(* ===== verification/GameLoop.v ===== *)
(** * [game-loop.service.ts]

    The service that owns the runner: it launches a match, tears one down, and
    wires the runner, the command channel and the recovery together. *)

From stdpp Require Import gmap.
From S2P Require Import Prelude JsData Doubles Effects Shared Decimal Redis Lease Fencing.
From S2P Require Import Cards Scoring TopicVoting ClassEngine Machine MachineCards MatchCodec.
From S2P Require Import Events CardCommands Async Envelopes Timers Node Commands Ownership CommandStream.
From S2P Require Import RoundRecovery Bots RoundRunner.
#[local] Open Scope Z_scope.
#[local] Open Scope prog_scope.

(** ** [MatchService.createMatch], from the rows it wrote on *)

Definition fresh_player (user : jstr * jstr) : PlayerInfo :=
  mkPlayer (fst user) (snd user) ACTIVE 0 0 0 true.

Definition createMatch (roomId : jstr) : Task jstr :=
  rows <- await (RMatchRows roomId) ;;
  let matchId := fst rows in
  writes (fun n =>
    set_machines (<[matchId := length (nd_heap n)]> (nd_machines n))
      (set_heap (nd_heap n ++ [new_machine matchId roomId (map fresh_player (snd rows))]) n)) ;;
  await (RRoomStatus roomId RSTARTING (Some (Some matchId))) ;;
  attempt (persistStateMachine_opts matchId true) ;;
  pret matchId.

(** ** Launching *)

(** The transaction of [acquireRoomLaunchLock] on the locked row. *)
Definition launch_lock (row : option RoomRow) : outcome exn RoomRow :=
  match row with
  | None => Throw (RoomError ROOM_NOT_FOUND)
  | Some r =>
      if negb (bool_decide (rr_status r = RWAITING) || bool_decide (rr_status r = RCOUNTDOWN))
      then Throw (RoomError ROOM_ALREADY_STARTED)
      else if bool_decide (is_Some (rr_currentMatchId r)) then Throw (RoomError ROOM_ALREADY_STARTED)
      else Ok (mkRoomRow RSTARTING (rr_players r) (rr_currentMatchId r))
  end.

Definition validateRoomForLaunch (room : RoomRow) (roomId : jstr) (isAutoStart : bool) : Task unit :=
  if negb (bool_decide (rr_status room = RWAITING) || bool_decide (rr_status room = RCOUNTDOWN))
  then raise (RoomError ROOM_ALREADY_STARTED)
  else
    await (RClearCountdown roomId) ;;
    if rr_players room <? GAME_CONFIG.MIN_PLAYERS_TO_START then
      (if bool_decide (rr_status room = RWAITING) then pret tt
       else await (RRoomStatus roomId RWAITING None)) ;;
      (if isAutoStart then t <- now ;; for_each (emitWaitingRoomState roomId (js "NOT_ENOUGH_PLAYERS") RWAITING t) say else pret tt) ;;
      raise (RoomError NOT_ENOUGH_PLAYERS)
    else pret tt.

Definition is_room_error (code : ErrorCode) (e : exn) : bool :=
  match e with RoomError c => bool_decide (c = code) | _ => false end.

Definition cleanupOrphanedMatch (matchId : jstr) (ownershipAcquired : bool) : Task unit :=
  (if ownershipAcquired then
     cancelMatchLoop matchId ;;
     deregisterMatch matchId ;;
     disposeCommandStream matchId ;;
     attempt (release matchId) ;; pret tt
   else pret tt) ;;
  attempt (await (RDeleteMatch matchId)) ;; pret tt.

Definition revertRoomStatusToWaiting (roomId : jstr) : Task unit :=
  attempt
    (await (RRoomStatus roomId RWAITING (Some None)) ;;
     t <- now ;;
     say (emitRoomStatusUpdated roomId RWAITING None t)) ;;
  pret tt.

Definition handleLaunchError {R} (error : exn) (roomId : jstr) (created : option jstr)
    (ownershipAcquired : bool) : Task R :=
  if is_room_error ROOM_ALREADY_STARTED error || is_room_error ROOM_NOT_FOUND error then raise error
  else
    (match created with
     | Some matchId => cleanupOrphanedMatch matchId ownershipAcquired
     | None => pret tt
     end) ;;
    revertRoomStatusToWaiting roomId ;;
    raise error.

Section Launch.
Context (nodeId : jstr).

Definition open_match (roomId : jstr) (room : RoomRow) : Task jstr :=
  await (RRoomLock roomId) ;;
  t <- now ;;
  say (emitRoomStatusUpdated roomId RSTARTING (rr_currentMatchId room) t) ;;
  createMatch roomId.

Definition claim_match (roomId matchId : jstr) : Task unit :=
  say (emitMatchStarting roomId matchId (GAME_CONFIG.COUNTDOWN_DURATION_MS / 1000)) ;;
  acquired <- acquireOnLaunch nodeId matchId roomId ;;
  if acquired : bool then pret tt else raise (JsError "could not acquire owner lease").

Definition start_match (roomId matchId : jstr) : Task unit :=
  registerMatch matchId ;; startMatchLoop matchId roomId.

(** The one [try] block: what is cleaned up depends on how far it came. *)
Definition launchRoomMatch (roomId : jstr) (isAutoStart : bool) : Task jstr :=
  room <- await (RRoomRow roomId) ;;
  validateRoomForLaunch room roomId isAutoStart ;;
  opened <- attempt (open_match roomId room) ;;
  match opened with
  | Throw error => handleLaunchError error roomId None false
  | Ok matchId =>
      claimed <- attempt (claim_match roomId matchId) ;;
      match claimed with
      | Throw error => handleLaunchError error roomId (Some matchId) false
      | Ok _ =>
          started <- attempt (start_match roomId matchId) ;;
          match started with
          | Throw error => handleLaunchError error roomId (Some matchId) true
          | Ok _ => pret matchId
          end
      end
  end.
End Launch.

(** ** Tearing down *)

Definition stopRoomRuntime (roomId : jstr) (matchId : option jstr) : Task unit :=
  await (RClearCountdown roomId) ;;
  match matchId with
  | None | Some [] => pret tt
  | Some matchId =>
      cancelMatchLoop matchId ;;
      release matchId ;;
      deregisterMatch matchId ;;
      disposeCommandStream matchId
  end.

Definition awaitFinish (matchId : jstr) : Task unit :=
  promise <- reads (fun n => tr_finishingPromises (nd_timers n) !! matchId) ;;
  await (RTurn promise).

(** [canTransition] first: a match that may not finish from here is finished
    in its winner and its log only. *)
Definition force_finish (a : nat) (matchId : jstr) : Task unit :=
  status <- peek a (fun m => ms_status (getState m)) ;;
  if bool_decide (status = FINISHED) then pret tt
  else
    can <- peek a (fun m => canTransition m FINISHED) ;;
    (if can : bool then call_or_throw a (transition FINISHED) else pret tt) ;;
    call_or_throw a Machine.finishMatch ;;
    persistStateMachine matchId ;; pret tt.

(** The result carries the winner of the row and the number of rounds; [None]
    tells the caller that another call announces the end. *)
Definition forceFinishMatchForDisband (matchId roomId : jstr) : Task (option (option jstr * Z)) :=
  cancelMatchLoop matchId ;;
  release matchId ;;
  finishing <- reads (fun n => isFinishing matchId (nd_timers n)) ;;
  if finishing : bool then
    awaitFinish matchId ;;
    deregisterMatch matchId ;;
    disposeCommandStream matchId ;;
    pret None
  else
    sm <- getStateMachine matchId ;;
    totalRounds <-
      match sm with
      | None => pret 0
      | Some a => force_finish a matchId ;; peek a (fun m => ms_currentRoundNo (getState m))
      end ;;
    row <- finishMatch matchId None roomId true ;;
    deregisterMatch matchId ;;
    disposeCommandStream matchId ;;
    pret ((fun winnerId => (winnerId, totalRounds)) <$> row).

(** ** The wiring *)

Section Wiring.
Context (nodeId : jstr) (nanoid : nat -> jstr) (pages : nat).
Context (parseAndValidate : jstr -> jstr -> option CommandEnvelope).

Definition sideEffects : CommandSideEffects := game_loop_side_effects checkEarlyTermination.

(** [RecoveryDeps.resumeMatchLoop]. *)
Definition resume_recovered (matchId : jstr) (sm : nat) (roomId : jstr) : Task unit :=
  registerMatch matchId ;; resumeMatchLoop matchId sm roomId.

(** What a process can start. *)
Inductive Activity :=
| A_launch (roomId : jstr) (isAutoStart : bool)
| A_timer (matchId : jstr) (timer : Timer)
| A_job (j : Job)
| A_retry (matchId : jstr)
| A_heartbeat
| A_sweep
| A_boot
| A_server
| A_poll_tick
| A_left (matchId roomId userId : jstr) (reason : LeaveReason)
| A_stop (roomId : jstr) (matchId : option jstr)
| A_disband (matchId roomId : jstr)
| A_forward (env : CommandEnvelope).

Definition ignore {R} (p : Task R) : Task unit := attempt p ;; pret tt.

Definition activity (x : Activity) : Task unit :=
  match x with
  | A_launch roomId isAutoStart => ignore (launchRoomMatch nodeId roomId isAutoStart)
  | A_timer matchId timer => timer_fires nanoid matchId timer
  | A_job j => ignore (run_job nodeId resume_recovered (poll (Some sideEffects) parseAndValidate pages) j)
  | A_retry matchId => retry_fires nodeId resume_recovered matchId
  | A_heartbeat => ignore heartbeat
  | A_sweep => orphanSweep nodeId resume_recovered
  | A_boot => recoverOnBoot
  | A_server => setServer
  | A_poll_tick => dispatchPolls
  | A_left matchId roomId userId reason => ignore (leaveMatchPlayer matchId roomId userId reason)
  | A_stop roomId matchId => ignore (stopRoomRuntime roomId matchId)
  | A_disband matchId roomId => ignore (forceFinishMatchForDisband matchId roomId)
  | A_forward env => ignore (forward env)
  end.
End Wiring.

§

*Task directions:*
When the string "ownershipAcquired" occurs in a line of the material, that line belongs in the answer.

*Reply:*
Definition cleanupOrphanedMatch (matchId : jstr) (ownershipAcquired : bool) : Task unit :=
  (if ownershipAcquired then
    (ownershipAcquired : bool) : Task R :=
     | Some matchId => cleanupOrphanedMatch matchId ownershipAcquired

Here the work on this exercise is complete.